Spengo la luce, passo oltre.
Apro la porta d’ingresso. Odore di strada, di automobile e di catrame.
Dietro di me un rumore di bicchiere infranto. La voce di mio padre che impreca.
Esco senza girarmi.
Sul marciapiede, incrocio mia madre. Sta fumando. Una sigaretta sottile.
Un tiro lungo. Non mi guarda. Penso di tornare in casa, ma resto lì. Lei butta la sigaretta in un vaso mezzo rotto.
— Stai andando via?
— Sì.
— Ancora?
— Ogni volta come fosse la prima.
Lei solleva lo sguardo. Occhi rossi.
— Era per stare tutti insieme.
— Già — dico. E non aggiungo altro.
La pioggia cade. Gocce rade, poi più fitte. Mia madre alza il bavero.
Io mi infilo le mani in tasca. La guardo. Penso che abbia le spalle strette. Mi pare più piccola.
— Torno su — dice lei, sottovoce.
— Fai come vuoi.
Rimaniamo immobili. La pioggia ci bagna. Lei rientra. Io resto fuori.

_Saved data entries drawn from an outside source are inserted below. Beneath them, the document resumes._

(** X1.  [generateAlphanumericCode(length)] returns exactly [length]
    characters, each of them one of the 36 characters of its alphabet,
    whatever the random bytes. *)
Theorem generateAlphanumericCode_format :
  forall bytes length,
    0 <= length ->
    String.length (generateAlphanumericCode bytes length) = Z.to_nat length
    /\ Forall (fun c => In c (list_ascii_of_string alphanumeric_chars))
              (list_ascii_of_string (generateAlphanumericCode bytes length)).
Proof.
  intros bytes len _. unfold generateAlphanumericCode.
  generalize (Z.to_nat len) as n. intros n. revert bytes.
  induction n as [|n IH]; intros bytes; [split; constructor|].
  cbn [generateAlphanumericCode_from].
  set (b := match bytes with b :: _ => b | [] => 0 end).
  change (Z.of_nat (String.length alphanumeric_chars)) with 36.
  assert (Hidx : (Z.to_nat (b mod 36) < String.length alphanumeric_chars)%nat)
    by (change (String.length alphanumeric_chars) with 36%nat;
        pose proof (Z.mod_pos_bound b 36); lia).
  destruct (string_get_lt alphanumeric_chars _ Hidx) as [c Hc].
  rewrite Hc. destruct (IH (tl bytes)) as [Hlen Hall].
  cbn [String.length list_ascii_of_string]. split; [now rewrite Hlen|].
  constructor; [|exact Hall].
  exact (string_get_In _ _ _ Hc).
Qed.

Lemma generateAlphanumericCode_format_witness :
  String.length (generateAlphanumericCode [7; 200; 35; 36] 4) = 4%nat.
Proof.
  refine (proj1 (generateAlphanumericCode_format [7; 200; 35; 36] 4 _)).
  lia.
Defined.

(** X2.  The alphanumeric alphabet is not drawn uniformly: of the 256 byte
    values, eight select each of the letters A to D and seven select each
    of the other 32 characters ([randomBytes[i] % 36]). *)
Theorem generateAlphanumericCode_bias :
  map bytes_yielding (list_ascii_of_string alphanumeric_chars)
  = (repeat 8 4 ++ repeat 7 32)%list%nat.
Proof. vm_compute. reflexivity. Qed.

(** *** Decimal numerals *)

Lemma of_uint_cons (d : Decimal.uint) :
  (N.of_uint (Decimal.D0 d) = N.of_uint d
   /\ N.of_uint (Decimal.D1 d)
      = N.of_uint d + 1 * 10 ^ DecimalPos.Unsigned.usize d
   /\ N.of_uint (Decimal.D2 d)
      = N.of_uint d + 2 * 10 ^ DecimalPos.Unsigned.usize d
   /\ N.of_uint (Decimal.D3 d)
      = N.of_uint d + 3 * 10 ^ DecimalPos.Unsigned.usize d
   /\ N.of_uint (Decimal.D4 d)
      = N.of_uint d + 4 * 10 ^ DecimalPos.Unsigned.usize d
   /\ N.of_uint (Decimal.D5 d)
      = N.of_uint d + 5 * 10 ^ DecimalPos.Unsigned.usize d
   /\ N.of_uint (Decimal.D6 d)
      = N.of_uint d + 6 * 10 ^ DecimalPos.Unsigned.usize d
   /\ N.of_uint (Decimal.D7 d)
      = N.of_uint d + 7 * 10 ^ DecimalPos.Unsigned.usize d
   /\ N.of_uint (Decimal.D8 d)
      = N.of_uint d + 8 * 10 ^ DecimalPos.Unsigned.usize d
   /\ N.of_uint (Decimal.D9 d)
      = N.of_uint d + 9 * 10 ^ DecimalPos.Unsigned.usize d)%N.
Proof.
  unfold N.of_uint. rewrite !DecimalPos.Unsigned.of_uint_alt.
  unfold Decimal.rev at 1 3 5 7 9 11 13 15 17 19. cbn [Decimal.revapp].
  rewrite !DecimalPos.Unsigned.of_lu_revapp.
  cbn [DecimalPos.Unsigned.of_lu].
  repeat split; lia.
Qed.

Lemma of_uint_upper (d : Decimal.uint) :
  (N.of_uint d < 10 ^ DecimalPos.Unsigned.usize d)%N.
Proof.
  induction d;
    [cbn; lia|..];
    destruct (of_uint_cons d)
      as (H0 & H1 & H2 & H3 & H4 & H5 & H6 & H7 & H8 & H9);
    cbn [DecimalPos.Unsigned.usize]; rewrite N.pow_succ_r';
    first [rewrite H0|rewrite H1|rewrite H2|rewrite H3|rewrite H4
          |rewrite H5|rewrite H6|rewrite H7|rewrite H8|rewrite H9];
    lia.
Qed.

Lemma of_uint_lower (d : Decimal.uint) :
  leading_nonzero d ->
  (10 ^ DecimalPos.Unsigned.usize d <= 10 * N.of_uint d)%N.
Proof.
  destruct d; cbn [leading_nonzero]; intros H; try contradiction;
    destruct (of_uint_cons d)
      as (H0 & H1 & H2 & H3 & H4 & H5 & H6 & H7 & H8 & H9);
    cbn [DecimalPos.Unsigned.usize]; rewrite N.pow_succ_r';
    first [rewrite H1|rewrite H2|rewrite H3|rewrite H4
          |rewrite H5|rewrite H6|rewrite H7|rewrite H8|rewrite H9];
    lia.
Qed.

Lemma to_uint_leading_nonzero (p : positive) :
  leading_nonzero (Pos.to_uint p).
Proof.
  pose proof (DecimalPos.Unsigned.to_of (Pos.to_uint p)) as H.
  rewrite DecimalPos.Unsigned.of_to in H. simpl in H.
  pose proof (DecimalPos.Unsigned.to_uint_nonzero p) as Hz.
  pose proof (DecimalPos.Unsigned.to_uint_nonnil p) as Hnil.
  destruct (Pos.to_uint p) as [|d| | | | | | | | |]; simpl; auto.
  unfold Decimal.unorm in H. cbn [Decimal.nzhead] in H.
  pose proof (DecimalFacts.nb_digits_nzhead d) as Hn.
  destruct (Decimal.nzhead d) as [|u| | | | | | | | |] eqn:En;
    try discriminate H.
  - apply Hz. now rewrite <- H.
  - injection H as H. subst u. cbn [Decimal.nb_digits] in Hn. lia.
Qed.

Lemma string_of_uint_length (d : Decimal.uint) :
  String.length (NilEmpty.string_of_uint d)
  = N.to_nat (DecimalPos.Unsigned.usize d).
Proof.
  induction d;
    cbn [NilEmpty.string_of_uint String.length DecimalPos.Unsigned.usize];
    try rewrite IHd; lia.
Qed.

Lemma string_of_uint_digits (d : Decimal.uint) :
  Forall (fun c => is_digit c = true)
         (list_ascii_of_string (NilEmpty.string_of_uint d)).
Proof.
  induction d; cbn [NilEmpty.string_of_uint list_ascii_of_string];
    constructor; auto.
Qed.

Lemma string_of_uint_first (d : Decimal.uint) :
  leading_nonzero d ->
  exists c, first_char (NilEmpty.string_of_uint d) = Some c
            /\ c <> "0"%char.
Proof.
  destruct d; cbn [leading_nonzero]; intros H; try contradiction;
    cbn [NilEmpty.string_of_uint first_char]; eexists; split;
    try reflexivity; discriminate.
Qed.

Lemma pow10_digits (k l n : N) :
  (10 ^ k <= 10 * n -> n < 10 ^ k ->
   10 ^ l <= 10 * n -> n < 10 ^ l -> k = l)%N.
Proof.
  intros Hk1 Hk2 Hl1 Hl2.
  destruct (N.lt_trichotomy k l) as [H|[H|H]]; [exfalso|exact H|exfalso].
  - assert (10 ^ N.succ k <= 10 ^ l)%N as H0
      by (apply N.pow_le_mono_r; lia).
    rewrite N.pow_succ_r' in H0. lia.
  - assert (10 ^ N.succ l <= 10 ^ k)%N as H0
      by (apply N.pow_le_mono_r; lia).
    rewrite N.pow_succ_r' in H0. lia.
Qed.

(** The decimal print of a number of [len] digits. *)
Lemma of_N_digits (n len : Z) :
  1 <= len -> 10 ^ (len - 1) <= n < 10 ^ len ->
  let s := Str.of_N (Z.to_N n) in
  String.length s = Z.to_nat len
  /\ Forall (fun c => is_digit c = true) (list_ascii_of_string s)
  /\ exists c, first_char s = Some c /\ c <> "0"%char.
Proof.
  intros Hlen Hn s. subst s.
  set (min := 10 ^ (len - 1)) in *.
  assert (Hmin : 0 < min) by (apply Z.pow_pos_nonneg; lia).
  assert (Hmax : 10 ^ len = 10 * min).
  { unfold min. rewrite <- Z.pow_succ_r by lia. f_equal. lia. }
  destruct (Z.to_N n) as [|p] eqn:Ep; [lia|].
  unfold Str.of_N. cbn [N.to_uint].
  set (d := Pos.to_uint p).
  assert (Hd : N.of_uint d = Npos p) by apply DecimalPos.Unsigned.of_to.
  pose proof (to_uint_leading_nonzero p) as Hlead. fold d in Hlead.
  assert (Hs : NilZero.string_of_uint d = NilEmpty.string_of_uint d)
    by (destruct d; [contradiction|..]; reflexivity).
  rewrite Hs.
  assert (Hk : DecimalPos.Unsigned.usize d = Z.to_N len).
  { apply (pow10_digits _ _ (Npos p)).
    - rewrite <- Hd. now apply of_uint_lower.
    - rewrite <- Hd. apply of_uint_upper.
    - rewrite <- Ep.
      apply N2Z.inj_le. rewrite N2Z.inj_mul, N2Z.inj_pow, !Z2N.id by lia.
      change (Z.of_N 10) with 10. rewrite Hmax. lia.
    - rewrite <- Ep.
      apply N2Z.inj_lt. rewrite N2Z.inj_pow, !Z2N.id by lia.
      change (Z.of_N 10) with 10. rewrite Hmax. lia. }
  repeat split.
  - rewrite string_of_uint_length, Hk. lia.
  - apply string_of_uint_digits.
  - now apply string_of_uint_first.
Qed.

(** X3.  For a length between 1 and 15, [generateNumericCode(length)]
    returns exactly [length] decimal digits, the first of them not 0, so
    [padStart] never has to pad. *)
Theorem generateNumericCode_format :
  forall r length,
    0 <= r < 2 ^ 32 -> 1 <= length <= 15 ->
    let code := generateNumericCode r length in
    String.length code = Z.to_nat length
    /\ Forall (fun c => is_digit c = true) (list_ascii_of_string code)
    /\ exists c, first_char code = Some c /\ c <> "0"%char.
Proof.
  intros r len Hr Hlen code. subst code. unfold generateNumericCode.
  set (min := 10 ^ (len - 1)).
  assert (Hmin : 0 < min) by (apply Z.pow_pos_nonneg; lia).
  assert (Hmax : 10 ^ len = 10 * min).
  { unfold min. rewrite <- Z.pow_succ_r by lia. f_equal. lia. }
  rewrite Hmax.
  replace (10 * min - 1 - min + 1) with (9 * min) by lia.
  pose proof (Z.mod_pos_bound r (9 * min) ltac:(lia)) as Hmod.
  set (n := r mod (9 * min) + min) in *.
  destruct (of_N_digits n len ltac:(lia)) as (Hl & Hdig & Hfirst).
  { fold min. rewrite Hmax. unfold n. lia. }
  unfold Str.padStart0. rewrite Hl, Nat.sub_diag. cbn [Str.repeat_char].
  cbn [append]. auto.
Qed.

Lemma generateNumericCode_format_witness :
  String.length (generateNumericCode 4294967295 6) = 6%nat.
Proof.
  refine (proj1 (generateNumericCode_format 4294967295 6 _ _)); lia.
Defined.

(** X4.  From ten digits on the code carries no more than the 32 random
    bits: the range exceeds 2^32, the remainder is the random word itself,
    and the code is the decimal print of [10^(length-1) + r]. *)
Theorem generateNumericCode_long :
  forall r length,
    0 <= r < 2 ^ 32 -> 10 <= length <= 15 ->
    generateNumericCode r length
    = Str.of_N (Z.to_N (10 ^ (length - 1) + r)).
Proof.
  intros r len Hr Hlen. unfold generateNumericCode.
  set (min := 10 ^ (len - 1)).
  assert (Hbig : 10 ^ 9 <= min)
    by (unfold min; apply Z.pow_le_mono_r; lia).
  assert (Hmax : 10 ^ len = 10 * min).
  { unfold min. rewrite <- Z.pow_succ_r by lia. f_equal. lia. }
  rewrite Hmax.
  replace (10 * min - 1 - min + 1) with (9 * min) by lia.
  change (2 ^ 32) with 4294967296 in Hr.
  change (10 ^ 9) with 1000000000 in Hbig.
  rewrite (Z.mod_small r (9 * min)) by lia.
  replace (min + r) with (r + min) by lia.
  destruct (of_N_digits (r + min) len ltac:(lia)) as (Hl & _).
  { fold min. rewrite Hmax. lia. }
  unfold Str.padStart0. rewrite Hl, Nat.sub_diag. reflexivity.
Qed.

Lemma generateNumericCode_long_witness :
  generateNumericCode 123 10 = "1000000123".
Proof.
  rewrite (generateNumericCode_long 123 10) by lia. reflexivity.
Defined.

(** *** Issuing and consuming through the model's own methods *)

Lemma find_app_skip {A} (f : A -> bool) (l l' : list A) :
  (forall x, In x l -> f x = false) -> find f (l ++ l') = find f l'.
Proof.
  induction l as [|x l IH]; simpl; intros H; [reflexivity|].
  rewrite (H x (or_introl eq_refl)). apply IH. intros y Hy. apply H.
  now right.
Qed.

Il palazzo davanti ha finestre buie. Tutto sembra spento.
Un gatto attraversa la strada, bagnato. Mi guarda, si ferma. Io scuoto la testa, lui mi fissa. Poi scompare dietro un’auto.
In quel momento arriva il cugino, col telefono puntato. Mi filma sotto la pioggia.
— Sorridi — dice.
Io esito. Piego un angolo della bocca.
— Metterò un effetto speciale. Tipo che ti trasformi in un manichino — dice ridendo.
Prende una palla di carta da terra, la lancia in aria, la riprende al volo.
— Tutto per un bel contenuto, no?
Poi succede: dietro di lui, il gatto ricompare. Balzo felino sulle sue spalle.
Un urlo, il cellulare cade. Finisce in una pozzanghera.
Schermo in frantumi. Il gatto salta via, agile, un lampo di pelo bagnato.
Il cugino cerca il telefono, lo afferra, lo gira. Display nero.
— No, no, no…
Prova a rianimarlo. Niente. Un boato di tuono. Lampi. Lui rimane lì, impietrito, gocce in faccia, smartphone morto in mano.
Io rido. Una risata strana, scorticata, senza controllo. Una risata che si mischia al tuono.
Mi volto e vedo la finestra della cucina. Papà con la birra stretta in pugno. Mia madre dietro di lui, il braccio sollevato come per chiamarmi.
Lo zio con la bocca spalancata. Mia sorella oltre, con un biscotto tra i denti. Mio fratello dietro tutti con lo sguardo perso.
Guardo il cielo. Pioggia dritta in faccia, come aghi freddi. Tiro un colpo di tosse. Un colpo secco.
Poi alzo la mano verso di loro. Un saluto. Come un’uscita di scena.
Nessuno sa bene cosa fare. Il cugino rimane con il telefono morto. Il gatto se n’è andato.
La famiglia è incorniciata da quella finestra, tutti zitti, immobili.
Io mi allontano lungo il marciapiede. Rallento i passi, poi accelero.
Qualcosa dentro si scioglie. Sento un calore sottile.
Un’idea di libertà, forse.
E penso che, in fondo, è stato un grande pranzo di famiglia.